There, in both sight and smell, he feels the perfectly unpleasant sensation of approaching a slum. For in front of him, right next to the dusty and often muddy road which leads to the old bridge across the arroyo Chinois [Eiffel’s Pont des Messageries maritimes], he encounters a shapeless mass of decrepit and lamentably rickety huts which emerge from pools of stagnant water, forming an ugly and unsightly view unworthy of the great city of which Khanh-Hoi is the suburb.
In fact, there is now a second bridge, known as the Pont tournant (Swing Bridge), over which passengers may travel to reach Saigon without passing through this ghetto, but it swings very badly. Some even claim that it doesn’t work at all; but those are grumpy and biased people who deserve no credit.
I can say, indeed, that I saw it open at least once, at a practical time which permitted the free movement of the public. But as the saying goes, “One swallow doesn’t make a summer.” This unfortunate bridge has thus acquired, from the beginning of its existence, a true local celebrity; and the rivers of ink that have been spilled talking about it are certainly more tumultuous than the waves of dirty water which agitate the river over which it was thrown.
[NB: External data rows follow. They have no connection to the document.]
(** * Lemmas *)

(** ** Checks of the library models against known values *)

Example md5_empty :
  Md5.hexdigest [] = "d41d8cd98f00b204e9800998ecf8427e".
Proof. vm_compute. reflexivity. Qed.

Example md5_abc :
  Md5.hexdigest (encode_utf8 "abc") = "900150983cd24fb0d6963f7d28e17f72".
Proof. vm_compute. reflexivity. Qed.

Example md5_two_blocks :
  Md5.hexdigest (encode_utf8
    "aaaaaaaaaaaaaaaaaaaaaaaaaaaaaaaaaaaaaaaaaaaaaaaaaaaaaaaaaaaaaaaaaaaaaa")
  = "0f5c6c4e740bfcc08c3c26ccb2673d46".
Proof. vm_compute. reflexivity. Qed.

Example extract_links_example :
  _extract_links "hello https://a.com/x and http://b.org?q=1 end"
  = [ {| ld_url := "https://a.com/x"; ld_domain := "a.com";
         ld_title := None; ld_description := None |};
      {| ld_url := "http://b.org?q=1"; ld_domain := "b.org";
         ld_title := None; ld_description := None |} ].
Proof. vm_compute. reflexivity. Qed.

Example extract_links_none :
  _extract_links "https:// nothing here, httpx://no" = [].
Proof. vm_compute. reflexivity. Qed.

Example extract_links_bracket :
  map ld_url (_extract_links "http://[oops http://ok.io/a") = ["http://ok.io/a"].
Proof. vm_compute. reflexivity. Qed.

Example extract_links_bracketed_host :
  map ld_domain (_extract_links "http://[::1]:80/x http://[v1.a]/x")
  = ["[::1]:80"; "[v1.a]"]
  /\ _extract_links "http://[oops]/x" = []
  /\ _extract_links "http://[1.2.3.4]/" = []
  /\ _extract_links "see http://[oops" = []
  /\ first_parsed (findall_urls "http://[oops http://ok.io/a")
     = Some ("http://ok.io/a", "ok.io").
Proof. vm_compute. repeat split; reflexivity. Qed.

Example varchar_examples :
  varchar 5 "abc" = Some "abc"
  /\ varchar 5 "abcde  " = Some "abcde"
  /\ varchar 5 "abcdef" = None
  /\ varchar 5 "abcde x" = None
  /\ varchar 5 (String "000"%char "ab") = None
  /\ varchar 2 "éé " = Some "éé".
Proof. vm_compute. repeat split; reflexivity. Qed.

(** A title of fifty characters and two spaces is stored cut to fifty;
    a tag of fifty-one characters is refused, and the sequence of
    [channel] is not drawn from. *)
Example add_channel_long_values :
  let title := "01234567890123456789012345678901234567890123456789" in
  let entity := {| ent_title := Some (title +:+ "  "); ent_messages := [] |} in
  let tag := "@" +:+ title in
  (snd (_add_channel fresh_bot (fun _ => Some entity) "@chan" 5) = true
   /\ (map name_channel <$> (channel_tbl <$>
         db_pool (fst (_add_channel fresh_bot (fun _ => Some entity) "@chan" 5))))
      = Some [title])
  /\ snd (_add_channel fresh_bot (fun _ => Some entity) tag 5) = false
  /\ (channel_seq <$>
        db_pool (fst (_add_channel fresh_bot (fun _ => Some entity) tag 5)))
     = Some (channel_seq empty_db).
Proof. vm_compute. repeat split; reflexivity. Qed.

(** A text with U+0000 is refused by the store. *)
Example text_with_nul_refused :
  insert_text empty_db (String "000"%char "abc") = (empty_db, None).
Proof. reflexivity. Qed.

Example path_join_examples :
  path_join "./downloads" "text" = "./downloads/text"
  /\ path_join "data/" "text" = "data/text"
  /\ path_join "data" "/tmp" = "/tmp"
  /\ path_join EmptyString "text" = "text".
Proof. repeat split. Qed.

Example after_last_dot_examples :
  after_last_dot "photo_abc.jpg" = "jpg"
  /\ after_last_dot "a.tar.gz" = "gz"
  /\ after_last_dot "ends." = EmptyString.
Proof. repeat split. Qed.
But let’s hasten to flee this smelly suburb, taking either one or the other bridge over the arroyo which still separates us from the city. For when we reach Saigon, everything changes.
One of the most brilliant writers of our colonial literature, Myriam Harry, devoted several graceful lines to Saigon in one of her evocative novels:
“Ah! what a pretty city Saigon is! We don’t know why we love it, perhaps for its space, perhaps for its somnolence, or perhaps because of its tide of greenery, which swallows up its square white houses with their resemblance to small Greek temples.”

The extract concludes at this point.